Held once every hundred years beneath the twin moons, the Moonlit Masquerade is not merely an event. It is a summoning, a stage, and a spell.
❄️ Location: The Heart of Lúnarith Vale
Hidden deep within an ancient fae forest untouched by time, Lúnarith Vale exists where the veil between realms is thinnest. Trees with bark like obsidian and leaves that shimmer like spun silver arch over moonlit paths. Every plant, every stone hums with enchantment. Fireflies glow like stars fallen to earth, and the very air tastes like honey and frost.
The Vale awakens only once every century when both moons are full and aligned. For that single night, the forest unfurls into a grand ballroom under the open sky, shaped by wild glamour and old magic.

The masquerade is already in motion when she arrives, late as always. A hush ripples through the clearing, more felt than heard. Frost dusts the mirrored floor beneath her steps, delicate and precise. No fanfare announces her, but every eye turns. They always do.
Lady Eirlys does not smile. She does not dance. She moves like the night isn’t worth her attention and the stars were hung just to reflect her light. The forest bends to her presence: petals pause mid-fall, music hitches, even the ever-blooming chandeliers seem to glow colder above her crown.
She is dressed in sculpted frost and shadow-light. Her mask, cut from enchanted ice, glints with disdain. Her tiara rests high like a blade yet to fall. She scans the ballroom slowly, already bored.
Until she sees you.
You’re masked, of course. Unfamiliar. Unbothered. Watching her not like the others—awed, desperate—but with something else behind your eyes. She doesn’t know what it is. And it infuriates her.

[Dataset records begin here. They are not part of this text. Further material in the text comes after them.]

(** C5, as amended: every frame the constructor returns has a column index
    as long as the store is wide, and a row index as long as the store is
    high whenever the store has a row at all; the index is not compared with
    a store of zero rows.  For data with a shape of its own (a store, an
    array, a sequence) and an index and a columns argument that are each
    absent (or an empty sequence) or a sequence or an index object of
    distinct labels, the constructor raises a RuntimeError when the columns
    given do not match the width of the data, or when the data has rows and
    the index given does not match their number; otherwise it returns a
    frame over that data with the labels given, and the positions as labels
    where none are given.  Without such data (no data, or a single element)
    the store is built to the size of the indices and no RuntimeError is
    raised.  Every operation that returns a frame returns one that passes
    these checks: extraction, reindexing, assignment, concatenation,
    renaming, the conversions between the two classes, and the operations
    on the values, whatever the store does there.  The in-place operations
    of the grow-only frame, [__setitem__], [extend_items] and [extend],
    leave a frame that passes the checks when they are called on one and
    return. *)
Theorem Frame_init_sizes :
  (* the constructor *)
  (∀ c data index columns name own_data own_index own_columns,
     checked_result (Frame_init c data index columns name own_data own_index own_columns))
  ∧ (∀ c data index columns name own_data own_index own_columns f0 il cl,
       has_shape data = true →
       Frame_init c data InitNone InitNone name own_data false false = Ok f0 →
       argument_labels own_index index il →
       argument_labels own_columns columns cl →
       let r := (shape (_blocks f0)).1 in
       let k := (shape (_blocks f0)).2 in
       ((∃ ls, cl = Some ls ∧ length ls ≠ k) ∨ (r ≠ 0 ∧ ∃ ls, il = Some ls ∧ length ls ≠ r) →
        is_runtime_error
          (Frame_init c data index columns name own_data own_index own_columns))
       ∧ ((∀ ls, cl = Some ls → length ls = k) →
          (r ≠ 0 → ∀ ls, il = Some ls → length ls = r) →
          ∃ f, Frame_init c data index columns name own_data own_index own_columns = Ok f
               ∧ _blocks f = _blocks f0
               ∧ labels (_index f) = default (range_labels r) il
               ∧ labels (_columns f) = default (range_labels k) cl))
  ∧ (∀ c data index columns name own_data own_index own_columns,
       has_shape data = false → data ≠ DataDict →
       ¬ is_runtime_error
           (Frame_init c data index columns name own_data own_index own_columns))
  (* the operations that return a frame *)
  ∧ (∀ self key, checked_extraction (_extract_iloc self key))
  ∧ (∀ self key, checked_extraction (_extract_loc self key))
  ∧ (∀ self key, checked_extraction (__getitem__ self key))
  ∧ (∀ self count, checked_extraction (Frame_head self count))
  ∧ (∀ self count, checked_extraction (Frame_tail self count))
  ∧ (∀ self index columns fill_value,
       checked_result (reindex self index columns fill_value))
  ∧ (∀ assign value fill_value, checked_result (FrameAssign_call assign value fill_value))
  ∧ (∀ c frames axis union index columns name consolidate_blocks_,
       checked_result
         (from_concat c frames axis union index columns name consolidate_blocks_))
  ∧ (∀ self name, checked_result (rename self name))
  ∧ (∀ self, checked_result (to_frame_go self))
  ∧ (∀ self, checked_result (to_frame self))
  (* the operations that work on the values through the store *)
  ∧ (∀ TypeBlocks_isna self, checked_result (isna TypeBlocks_isna self))
  ∧ (∀ TypeBlocks_notna self, checked_result (notna TypeBlocks_notna self))
  ∧ (∀ TypeBlocks_fillna self value, checked_result (fillna TypeBlocks_fillna self value))
  ∧ (∀ TypeBlocks_fillna_leading self value axis,
       checked_result (fillna_leading TypeBlocks_fillna_leading self value axis))
  ∧ (∀ TypeBlocks_fillna_trailing self value axis,
       checked_result (fillna_trailing TypeBlocks_fillna_trailing self value axis))
  ∧ (∀ TypeBlocks_shift_blocks self index columns fill_value,
       checked_result (shift TypeBlocks_shift_blocks self index columns fill_value))
  ∧ (∀ TypeBlocks_extract_iloc_mask self iloc_key key,
       checked_result (_extract_iloc_mask TypeBlocks_extract_iloc_mask self iloc_key)
       ∧ checked_result (_extract_loc_mask TypeBlocks_extract_iloc_mask self key)
       ∧ checked_result (_extract_getitem_mask TypeBlocks_extract_iloc_mask self key))
  ∧ (∀ TypeBlocks_drop Index_drop_iloc self iloc_key key,
       checked_result (_drop_iloc TypeBlocks_drop Index_drop_iloc self iloc_key)
       ∧ checked_result (_drop_loc TypeBlocks_drop Index_drop_iloc self key)
       ∧ checked_result (_drop_getitem TypeBlocks_drop Index_drop_iloc self key))
  ∧ (∀ TypeBlocks_astype_blocks astype dtype_ consolidate_blocks_,
       checked_result
         (FrameAsType_call TypeBlocks_astype_blocks astype dtype_ consolidate_blocks_))
  ∧ (∀ TypeBlocks_transpose self, checked_result (transpose TypeBlocks_transpose self))
  ∧ (∀ np_argsort TypeBlocks_iloc_rows TypeBlocks_getitem_columns self ascending,
       checked_result
         (sort_index np_argsort TypeBlocks_iloc_rows self ascending)
       ∧ checked_result
           (sort_columns np_argsort TypeBlocks_getitem_columns self ascending))
  ∧ (∀ TypeBlocks_dropna_to_keep_locations self axis condition,
       Frame_checked self →
       checked_extraction (dropna TypeBlocks_dropna_to_keep_locations self axis condition))
  ∧ (∀ TypeBlocks_ufunc_unary_operator self operator,
       checked_result (_ufunc_unary_operator TypeBlocks_ufunc_unary_operator self operator))
  ∧ (∀ Index_union TypeBlocks_ufunc_binary_operator self operator other,
       checked_result
         (_ufunc_binary_operator Index_union TypeBlocks_ufunc_binary_operator
            self operator other))
  (* the operations that change a frame in place *)
  ∧ (∀ self key value fill_value,
       vector_value value → checked_update self (__setitem__ self key value fill_value))
  ∧ (∀ self pairs fill_value,
       Forall (λ p, vector_value p.2) pairs →
       checked_update self (extend_items self pairs fill_value))
  ∧ (∀ _requires_reindex self container fill_value,
       checked_update self (extend _requires_reindex self container fill_value)).
Proof.
  unfold checked_result, checked_extraction. split_and!; intros.
  - by eapply Frame_init_checked.
  - by apply Frame_init_arguments.
  - by apply Frame_init_unshaped.
  - unfold _extract_iloc in *. settle.
  - unfold _extract_loc in *. settle.
  - unfold __getitem__ in *. settle.
  - unfold Frame_head, _extract_iloc in *. settle.
  - unfold Frame_tail, _extract_iloc in *. settle.
  - settle.
  - settle.
  - settle.
  - unfold rename in *. settle.
  - unfold to_frame_go in *. settle.
  - unfold to_frame in *. settle.
  - unfold isna in *. settle.
  - unfold notna in *. settle.
  - unfold fillna in *. settle.
  - unfold fillna_leading in *. settle.
  - unfold fillna_trailing in *. settle.
  - unfold shift in *. settle.
  - split_and!; intros;
      unfold _extract_loc_mask, _extract_getitem_mask, _extract_iloc_mask in *; settle.
  - split_and!; intros; unfold _drop_loc, _drop_getitem, _drop_iloc in *; settle.
  - unfold FrameAsType_call in *. settle.
  - unfold transpose in *. settle.
  - split; intros; unfold sort_index, sort_columns in *; settle.
  - unfold dropna in *.
    match goal with H : _ = Ok _ |- _ => apply bind_Ok in H as ([rk ck] & _ & H);
      match type of H with (if ?b then _ else _) = _ => destruct b end;
      [by injection H as <-|by apply extract_checked in H] end.
  - unfold _ufunc_unary_operator in *. settle.
  - unfold _ufunc_binary_operator in *. destruct other; settle.
  - by apply setitem_checked.
  - by apply extend_items_checked.
  - apply extend_checked.
Qed.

She looks away too fast. Sips from her glass though she doesn’t drink. Speaks to no one. Pretends she didn’t notice. But her attention circles back again. And again.
There’s something off about you. Something still. Something unmoved by her theatrics, her reputation, her deliberate cold.
She hates it.
She crosses the floor anyway, silent as snowfall. Stops far too close. Looks you over with slow, icy disdain.
“You’re either new,” she says, “or terribly stupid.”
Her voice is soft. Controlled. Dismissive on the surface—but there’s tension coiled in every syllable. Her gaze lingers on your mouth too long. Her fingers toy with the stem of her goblet like she’s imagining breaking it—or pressing it to someone’s throat.